- [WHAT YOU ARE ASKED TO DO]
Write out exactly the lines below that run from the one containing "[s] else [s]" through the one containing "then map (fun", both included, with no other lines.

======== INPUT RECORDS ========

(** * avito-parser: a shallow embedding of [src/main.py]

    The development follows the layout of the source file:

    - Python strings and the part of the CPython runtime the parser calls
      ([re], [int], [str], [urllib.parse]);
    - [AvitoParse.__extract_area] and [AvitoParse.get_next_page_url], the two
      pure methods;
    - the browser driver as an interface, the parser object as a record, and
      the stateful methods [__get_url], [__parse_detail], [__save_to_xml],
      [__parse_page], [open_next_btn], [__paginator] and [parse] in a state
      and exception monad;
    - the properties of the specification, one theorem for each;
    - the [__main__] block, and what else the methods show: the numbering
      of the list pages, the faults of the driver and where an exception
      can come from, the records and the files of a run.

    A Python [str] is a sequence of Unicode code points.  What CPython takes
    from the Unicode database, from a codec or from its configuration is a
    field of the class [CPython], and the theorems hold for every instance;
    [basic_runtime] is a small instance (ASCII digits, Unicode white space,
    the case of ASCII and Russian letters) that the worked examples run on.

    The surroundings of the parser (browser driver, random numbers, clock,
    stop event) are the class [Env]; [scripted] is a driver that answers
    from a script.  Faults come from the driver calls, from [int] and from
    the writing of a file; the logging, the sleeps and the [SB] context are
    taken to succeed.  The retries of
    [__get_url] and [__parse_detail] recurse, and the interpreter bounds how
    deep: the methods take the room that the stack has left, counted in
    nested calls of the method and called fuel, and the call that finds
    none raises [RecursionError].  A call of the driver that runs out of
    stack is a fault of the driver like any other. *)

From Stdlib Require Import String Ascii.
From Stdlib Require Import List NArith ZArith Lia Bool Arith.
Import ListNotations.

Set Implicit Arguments.

(** ** Strings *)

Definition char := N.
Definition str := list char.

(** Decoder for the literals of this file (well-formed UTF-8). *)
Fixpoint utf8_decode (bs : list N) : str :=
  match bs with
  | [] => []
  | b0 :: r0 =>
    if (b0 <? 128)%N then b0 :: utf8_decode r0 else
    match r0 with
    | [] => [b0]
    | b1 :: r1 =>
      if (b0 <? 224)%N then ((b0 - 192) * 64 + (b1 - 128))%N :: utf8_decode r1 else
      match r1 with
      | [] => [b0; b1]
      | b2 :: r2 =>
        if (b0 <? 240)%N
        then ((b0 - 224) * 4096 + (b1 - 128) * 64 + (b2 - 128))%N :: utf8_decode r2
        else match r2 with
             | [] => [b0; b1; b2]
             | b3 :: r3 =>
               ((b0 - 240) * 262144 + (b1 - 128) * 4096
                + (b2 - 128) * 64 + (b3 - 128))%N :: utf8_decode r3
             end
      end
    end
  end.

Definition u (s : string) : str :=
  utf8_decode (map N_of_ascii (list_ascii_of_string s)).

Fixpoint str_eqb (a b : str) : bool :=
  match a, b with
  | [], [] => true
  | x :: a', y :: b' => (x =? y)%N && str_eqb a' b'
  | _, _ => false
  end.

Fixpoint startswith (s prefix : str) : bool :=
  match prefix, s with
  | [], _ => true
  | p :: prefix', c :: s' => (c =? p)%N && startswith s' prefix'
  | _ :: _, [] => false
  end.

(** [needle in hay] *)
Fixpoint str_contains (needle hay : str) : bool :=
  startswith hay needle ||
  match hay with
  | [] => false
  | _ :: hay' => str_contains needle hay'
  end.

Definition char_in (c : char) (s : str) : bool := existsb (N.eqb c) s.

(** [s.partition(sep)] for a one-character separator: the text before the
    first [sep] and, when there is one, the text after it. *)
Fixpoint partition_char (sep : char) (s : str) : str * option str :=
  match s with
  | [] => ([], None)
  | c :: s' =>
    if (c =? sep)%N then ([], Some s')
    else let '(a, b) := partition_char sep s' in (c :: a, b)
  end.

(** [s.split(sep)] for a one-character separator. *)
Fixpoint split_char (sep : char) (s : str) : list str :=
  match s with
  | [] => [[]]
  | c :: s' =>
    if (c =? sep)%N then [] :: split_char sep s'
    else match split_char sep s' with
         | [] => [[c]]
         | w :: ws => (c :: w) :: ws
         end
  end.

(** [s.replace(old, new)] for one-character arguments. *)
Definition replace_char (old new : char) (s : str) : str :=
  map (fun c => if (c =? old)%N then new else c) s.

(** ** The CPython runtime

    Library tables and settings that the methods reach through [re], [int],
    [str] and [urllib.parse]. *)

Class CPython := {
  (** [Py_UNICODE_TODECIMAL]: the value of a decimal digit (category Nd). *)
  Py_UNICODE_TODECIMAL : char -> option N;
  (** [Py_UNICODE_ISSPACE] *)
  Py_UNICODE_ISSPACE : char -> bool;
  Py_UNICODE_TOLOWER : char -> char;
  Py_UNICODE_TOUPPER : char -> char;
  (** [sre_compile._ignorecase_fixes]: further characters that a lower-case
      character is equivalent to under [re.IGNORECASE]. *)
  ignorecase_fixes : char -> list char;
  (** [bytes.decode('utf-8', 'replace')] *)
  decode_utf8_replace : list N -> str;
  (** [urllib.parse._check_bracketed_netloc], [true] when it passes: the
      test of a network location that has both brackets. *)
  check_bracketed : str -> bool;
  (** The NFKC test of [urllib.parse._checknetloc] on a network location
      that is not ASCII, [true] when it passes. *)
  checknetloc : str -> bool;
  (** [sys.get_int_max_str_digits()], 0 when the limit is off. *)
  int_max_str_digits : N
}.

Definition isdecimal `{CPython} (c : char) : bool :=
  match Py_UNICODE_TODECIMAL c with Some _ => true | None => false end.

(** ** Regular expressions: the fragment of [re] that [__extract_area] uses

    The engine backtracks like [sre]: [rmatch] lists the ways a pattern can
    match at the start of a string in the order [sre] tries them, and
    [re_search] takes the first way at the leftmost position that has one. *)

Inductive atom :=
| ALit (c : char)            (* a character of the pattern *)
| ADigit                     (* \d *)
| ASpace                     (* \s *)
| ASet (cs : list char).     (* [...] *)

Inductive regex :=
| Eps
| Atom (a : atom)
| Star (a : atom)            (* a*, greedy *)
| Plus (a : atom)            (* a+, greedy *)
| Seq (r1 r2 : regex)
| Alt (r1 r2 : regex)        (* r1|r2 *)
| Opt (r : regex)            (* r?, greedy *)
| Group (n : nat) (r : regex).

Section Regex.
Context `{CPython}.

(** [_sre.unicode_iscased] *)
Definition iscased (c : char) : bool :=
  negb (c =? Py_UNICODE_TOLOWER c)%N || negb (c =? Py_UNICODE_TOUPPER c)%N.

(** A literal compiled under [re.IGNORECASE]: a character without case is
    compared as it is ([LITERAL]); a cased one is lowered and the text's
    character, lowered, must be it or one of its fixes
    ([LITERAL_UNI_IGNORE], [IN_UNI_IGNORE]). *)
Definition lit_ignorecase (c ch : char) : bool :=
  if iscased c
  then let lo := Py_UNICODE_TOLOWER c in
       char_in (Py_UNICODE_TOLOWER ch) (lo :: ignorecase_fixes lo)
  else (ch =? c)%N.

Definition atom_match (a : atom) (ch : char) : bool :=
  match a with
  | ALit c => lit_ignorecase c ch
  | ADigit => isdecimal ch
  | ASpace => Py_UNICODE_ISSPACE ch
  | ASet cs => existsb (fun c => lit_ignorecase c ch) cs
  end.

Definition captures := list (nat * str).

Fixpoint group (n : nat) (caps : captures) : option str :=
  match caps with
  | [] => None
  | (k, v) :: caps' => if Nat.eqb k n then Some v else group n caps'
  end.

(** What is left of [s] after a greedy repetition of [a], longest first. *)
Fixpoint star_rests (a : atom) (s : str) : list str :=
  match s with
  | [] => [[]]
  | c :: s' => if atom_match a c then star_rests a s' ++ [s] else [s]
  end.

Definition consumed (s rest : str) : str :=
  firstn (length s - length rest) s.

Fixpoint rmatch (r : regex) (s : str) (caps : captures)
  : list (str * captures) :=
  match r with
  | Eps => [(s, caps)]
  | Atom a =>
    match s with
    | c :: s' => if atom_match a c then [(s', caps)] else []
    | [] => []
    end
  | Star a => map (fun rest => (rest, caps)) (star_rests a s)
  | Plus a =>
    match s with
    | c :: s' =>
      if atom_match a c
      then map (fun rest => (rest, caps)) (star_rests a s') else []
    | [] => []
    end
  | Seq r1 r2 =>
    flat_map (fun m => rmatch r2 (fst m) (snd m)) (rmatch r1 s caps)
  | Alt r1 r2 => rmatch r1 s caps ++ rmatch r2 s caps
  | Opt r1 => rmatch r1 s caps ++ [(s, caps)]
  | Group n r1 =>
    map (fun m => (fst m, (n, consumed s (fst m)) :: snd m))
        (rmatch r1 s caps)
  end.

(** [re.search]: the groups of the first match, scanning start positions
    from the left. *)
Fixpoint re_search (r : regex) (s : str) : option captures :=
  match rmatch r s [] with
  | m :: _ => Some (snd m)
  | [] =>
    match s with
    | [] => None
    | _ :: s' => re_search r s'
    end
  end.

(** A run of pattern characters. *)
Fixpoint lits (s : str) : regex :=
  match s with
  | [] => Eps
  | c :: s' => Seq (Atom (ALit c)) (lits s')
  end.

Definition number_re : regex :=
  Seq (Plus ADigit) (Opt (Seq (Atom (ASet (u ".,"))) (Plus ADigit))).

Definition unit_re : regex :=
  Alt (lits (u "м²"))
 (Alt (Seq (lits (u "кв")) (Seq (Opt (Atom (ALit 46%N))) (lits (u "м"))))
      (lits (u "квадратных метров"))).

(** [r'(\d+(?:[.,]\d+)?)\s*(м²|кв\.?м|квадратных метров)'] with
    [re.IGNORECASE] *)
Definition pattern : regex :=
  Seq (Group 1 number_re) (Seq (Star ASpace) (Group 2 unit_re)).

(** [AvitoParse.__extract_area] *)
Definition extract_area (text : str) : str :=
  match re_search pattern text with
  | Some m =>
    match group 1 m with
    | Some g => g
    | None => []
    end
  | None => []
  end.

End Regex.

(** ** Exceptions

    The classes the methods raise or catch by name, [RecursionError], which
    the interpreter raises when a call finds its stack full, and [OSError],
    the class of a failed write of a file.  All of them derive from
    [Exception]; only [StaleElementReferenceException] and
    [TimeoutException] have handlers of their own. *)

Inductive exn :=
| StaleElementReferenceException
| TimeoutException
| NoSuchElementException
| WebDriverException
| ValueError
| TypeError
| IndexError
| RecursionError
| OSError.

Definition is_stale (e : exn) : bool :=
  match e with StaleElementReferenceException => true | _ => false end.

Definition is_timeout (e : exn) : bool :=
  match e with TimeoutException => true | _ => false end.

(** A pure computation that may raise. *)
Inductive exc (A : Type) :=
| Ok (a : A)
| Raise (e : exn).
Arguments Ok {A} a.
Arguments Raise {A} e.

Definition exc_bind {A B} (m : exc A) (k : A -> exc B) : exc B :=
  match m with
  | Ok a => k a
  | Raise e => Raise e
  end.

Declare Scope exc_scope.
Delimit Scope exc_scope with exc.
Notation "x <- m ;; k" := (exc_bind m (fun x => k))
  (at level 61, m at next level, right associativity) : exc_scope.

(** ** [int(str)] and [str(int)] *)

Section Integers.
Context `{CPython}.

(** [Py_ISSPACE]: the ASCII white space of the C locale. *)
Definition Py_ISSPACE (c : char) : bool :=
  ((9 <=? c) && (c <=? 13) || (c =? 32))%N.

(** [_PyLong_DigitValue], base 10. *)
Definition digit_value (c : char) : option N :=
  if ((48 <=? c) && (c <=? 57))%N then Some (c - 48)%N else None.

(** [_PyUnicode_TransformDecimalAndSpaceToASCII]: ASCII is kept, other
    white space becomes a blank, other decimal digits become ASCII digits,
    and the text is cut after the first character that is neither,
    replaced by a question mark. *)
Fixpoint transform_decimal_and_space_to_ascii (s : str) : str :=
  match s with
  | [] => []
  | ch :: s' =>
    if (ch <? 127)%N then ch :: transform_decimal_and_space_to_ascii s'
    else if Py_UNICODE_ISSPACE ch
         then 32%N :: transform_decimal_and_space_to_ascii s'
    else match Py_UNICODE_TODECIMAL ch with
         | Some d => (48 + d)%N :: transform_decimal_and_space_to_ascii s'
         | None => [63%N]
         end
  end.

Fixpoint skip_spaces (s : str) : str :=
  match s with
  | c :: s' => if Py_ISSPACE c then skip_spaces s' else s
  | [] => []
  end.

========

- [OUTPUT FOR THIS EXERCISE]
  | c :: s' => if atom_match a c then star_rests a s' ++ [s] else [s]
  end.

Definition consumed (s rest : str) : str :=
  firstn (length s - length rest) s.

Fixpoint rmatch (r : regex) (s : str) (caps : captures)
  : list (str * captures) :=
  match r with
  | Eps => [(s, caps)]
  | Atom a =>
    match s with
    | c :: s' => if atom_match a c then [(s', caps)] else []
    | [] => []
    end
  | Star a => map (fun rest => (rest, caps)) (star_rests a s)
  | Plus a =>
    match s with
    | c :: s' =>
      if atom_match a c
      then map (fun rest => (rest, caps)) (star_rests a s') else []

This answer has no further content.